Die Cyber-Detectives nutzen dann die zur Verfügung stehende Information und verschiedene Datenquellen, um dem Angreifer auf die Spur zu kommen: Das Team benötigt optimalerweise eine Übersicht der IT-Systeme mit Servern und Clients, der Art der Systeme – Linux- bzw. Mac – und muss wissen, ob Mitarbeiter mit eigenen Geräten arbeiten dürfen, was nicht nur ein zusätzliches Risiko für Angriffe darstellt, sondern auch den Datenschutz erschwert. Aus der Logging Policy gehen Prozesse und Verhalten von Sicherheitssystemen hervor, etwa, welche Quellen angebunden sind und in welchen Zyklen geloggt wird. Auch Sicherheitstools verfügen meist über eine Aufzeichnungsfunktion und liefern weitere Informationen.
Im besten Fall sind die Netzwerke segmentiert und die User mit Rollen und Zugriffsrechten ausgestattet, was einen Angriff erschwert. Wichtig für das Einsatzteam ist darüber hinaus die Kenntnis des Patch-Standes der Systeme wie Webserver, die von außen erreichbar sind. Wurden diese seit einer längeren Zeit nicht mehr gepatcht, können sie ein wahrscheinliches Einfallstor für Hacker sein. Threat Intelligence in Form von technischer Beschreibung von Spuren vergangener Angriffe lassen potenziell Rückschlüsse auf den aktuellen Fall zu: Im Frühjahr 2021 sorgte zum Beispiel eine Sicherheitslücke im Microsoft Exchange Server für eine Welle erfolgreicher Angriffe.
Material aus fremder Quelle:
Lemma run_rdmsr : cpl c = 0 -> gpr c RCX = EFER_MSR ->
  exec (RDMSR :: l) nxt c = exec l nxt (set_gpr RDX (efer c / 2 ^ 32) (set_gpr RAX (cut 4 (efer c)) c)).
Proof. intros Hc Hx. cbn [exec step1]. rewrite Hc, Hx. reflexivity. Qed.

(** Setting LME before paging is on. *)
Lemma run_wrmsr v : cpl c = 0 -> gpr c RCX = EFER_MSR -> Z.testbit (cr0 c) PG_BIT = false ->
  cut 4 (gpr c RAX) + 2 ^ 32 * cut 4 (gpr c RDX) = v ->
  exec (WRMSR :: l) nxt c = exec l nxt (set_efer v c).
Proof.
  intros Hc Hx Hp Hv. cbn [exec step1]. rewrite Hc, Hx, Hp, Hv. change (0 =? 0) with true.
  change (cut 4 EFER_MSR =? EFER_MSR) with true. cbn [negb]. by rewrite orb_true_r.
Qed.

(** Segment registers take a flat data descriptor. *)
Lemma run_seg n s r sel : s <> CS -> cut n (gpr c r) = sel -> cut 2 sel = sel -> data_ok s sel c = true ->
  exec (MOV n (Seg s) (Reg r) :: l) nxt c = exec l nxt (set_seg s sel c).
Proof.
  intros Hs Hr Hc Hd. cbn [exec step1 read write]. rewrite bool_decide_false by done. by rewrite Hr, Hc, Hd.
Qed.

(** The last two instructions before 64-bit code: the table with its long code segment,
    and the jump to it. *)
Lemma run_jump64 b i d sel t ptr lim base :
  cmode c = Prot32 -> cpl c = 0 -> Z.testbit (cr0 c) PE_BIT = true -> Z.testbit (efer c) LMA_BIT = true ->
  ea b i d c = ptr -> load16 (ram c) ptr = lim -> load 4 (ram c) (ptr + 2) = base ->
  Z.land sel 7 = 0 -> sel + 7 <= lim -> load64 (ram c) (base + sel) = kcode_desc ->
  exec [LGDT (Mem b i d); FARJMP sel t] nxt c =
  Some (set_rip t (set_mode Long64 (set_seg CS sel (set_gdtr (lim, base) c)))).
Proof.
  intros Hm Hc Hp He Ha Hl Hb Hs Hlim Hq. cbn [exec step1]. rewrite Hc. cbn [Z.eqb].
  unfold lgdt. rewrite Ha, Hl, Hm, Hb. change (cmode (set_gdtr (lim, base) c)) with (cmode c).
  change (cr0 (set_gdtr (lim, base) c)) with (cr0 c). change (cpl (set_gdtr (lim, base) c)) with (cpl c).
  rewrite Hm, Hp, Hc.
  assert (load_cs sel 0 (set_gdtr (lim, base) c) = Some (set_mode Long64 (set_seg CS sel (set_gdtr (lim, base) c)))) as ->; [|done].
  unfold load_cs, gdt_entry. cbn [gdtr set_gdtr fst snd ram efer]. rewrite Hs, Z.sub_0_r.
  destruct (Z.leb_spec (sel + 7) lim); [|lia]. rewrite Hq, He.
  assert (Z.land sel 3 = 0) as ->; [|reflexivity].
  change 3 with (Z.land 7 3). by rewrite Z.land_assoc, Hs.
Qed.
End Run.

(** ** Loading the data segments *)

Definition set_all (ss : list sreg) (sel : Z) (c : cpu) : cpu := foldl (fun c s => set_seg s sel c) c ss.

Lemma data_ok_seg s s' sel v c : s <> CS -> data_ok s' sel (set_seg s v c) = data_ok s' sel c.
Proof.
  intros Hs. assert (cpl (set_seg s v c) = cpl c) as Hc.
  { unfold cpl. cbn [set_seg cmode seg]. unfold sreg_eqb. by rewrite bool_decide_false. }
  unfold data_ok. rewrite Hc. reflexivity.
Qed.

Lemma run_segs ss sel : forall l nxt c,
  cut 2 (gpr c RAX) = sel -> CS ∉ ss -> (forall s, s ∈ ss -> data_ok s sel c = true) ->
  exec (((fun s => MOV 2 (Seg s) (Reg RAX)) <$> ss) ++ l) nxt c = exec l nxt (set_all ss sel c).
Proof.
  induction ss as [|s ss IH]; intros l nxt c Ha Hcs Hok; [done|].
  apply not_elem_of_cons in Hcs as [Hs Hcs]. cbn [fmap list_fmap app].
  assert (cut 2 sel = sel) as Hcut by (rewrite <- Ha; unfold cut; by rewrite Z.mod_mod).
  rewrite (run_seg _ _ _ 2 s RAX sel) by (auto using list_elem_of_here). apply IH; [done|done|].
  intros s' Hin. rewrite data_ok_seg by done. apply Hok. by apply list_elem_of_further.
Qed.

Lemma set_all_spec ss sel : forall c, CS ∉ ss ->
  let c' := set_all ss sel c in
  gpr c' = gpr c /\ ram c' = ram c /\ rip c' = rip c /\ flags c' = flags c /\ cmode c' = cmode c /\ gdtr c' = gdtr c /\
  (less c', cr0 c', c_cr3 c', cr4 c', efer c', xmm c') = (less c, cr0 c, c_cr3 c, cr4 c, efer c, xmm c) /\ seg c' CS = seg c CS /\
  (forall s, s ∈ ss -> seg c' s = sel) /\ (forall s, s ∉ ss -> seg c' s = seg c s).
Proof.
  induction ss as [|s ss IH]; intros c Hcs c'.
  { split_and!; try done. by intros s ?%elem_of_nil. }
  apply not_elem_of_cons in Hcs as [Hs Hcs]. unfold c', set_all. cbn [foldl]. fold (set_all ss sel (set_seg s sel c)).
  destruct (IH (set_seg s sel c) Hcs) as (H1 & H2 & H3 & H4 & H5 & H6 & H7 & H8 & H9 & H10).
  split_and!; try done.
  - rewrite H8. cbn [set_seg seg]. unfold sreg_eqb. by rewrite bool_decide_false.
  - intros s' [->|Hin]%elem_of_cons; [|by apply H9]. destruct (decide (s ∈ ss)) as [Hin|Hn]; [by apply H9|].
    rewrite H10 by done. cbn [set_seg seg]. unfold sreg_eqb. by rewrite bool_decide_true.
  - intros s' [Hne Hn]%not_elem_of_cons. rewrite H10 by done. cbn [set_seg seg]. unfold sreg_eqb.
    by rewrite bool_decide_false by congruence.
Qed.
Im Austausch bleiben und aus Fehlern lernen
IT-Verantwortliche und Response-Experten stehen während des Einsatzes im engen Austausch. So wird zum einen sichergestellt, dass das Response-Team alle notwendigen Informationen erhält und andererseits die IT-Verantwortlichen auf dem aktuellen Stand bleiben. In mehreren formlosen Telefonaten tauscht man sich täglich aus. Hilfreich für das Einsatz-Team ist dabei die Teilnahme eines IT-Spezialisten, der Fragen zu Systemen beantworten kann, so dass das Team diese nicht mit einer aufwändigen Analyse erschließen muss. Der zeitliche Umfang, bis ein Angriff abgewehrt werden kann, hängt von diversen Faktoren ab.
Ein Incident ist immer ein Schock und meist teuer – er kostet Zeit, Geld, Ressourcen und negative PR. Deswegen ist es umso wichtiger, daraus zu lernen und Handlungsempfehlungen mitzunehmen, wie man Angriffen künftig vorbeugen und seine Systeme sichern kann. Die Bedeutung von Cyber Security wird Unternehmen meist erst dann klar, wenn ein Angriff erfolgt ist. Auch hier kann das Response Team eine erste Empfehlung geben, welche Tools notwendig sind, um das Sicherheitsniveau zu erhöhen.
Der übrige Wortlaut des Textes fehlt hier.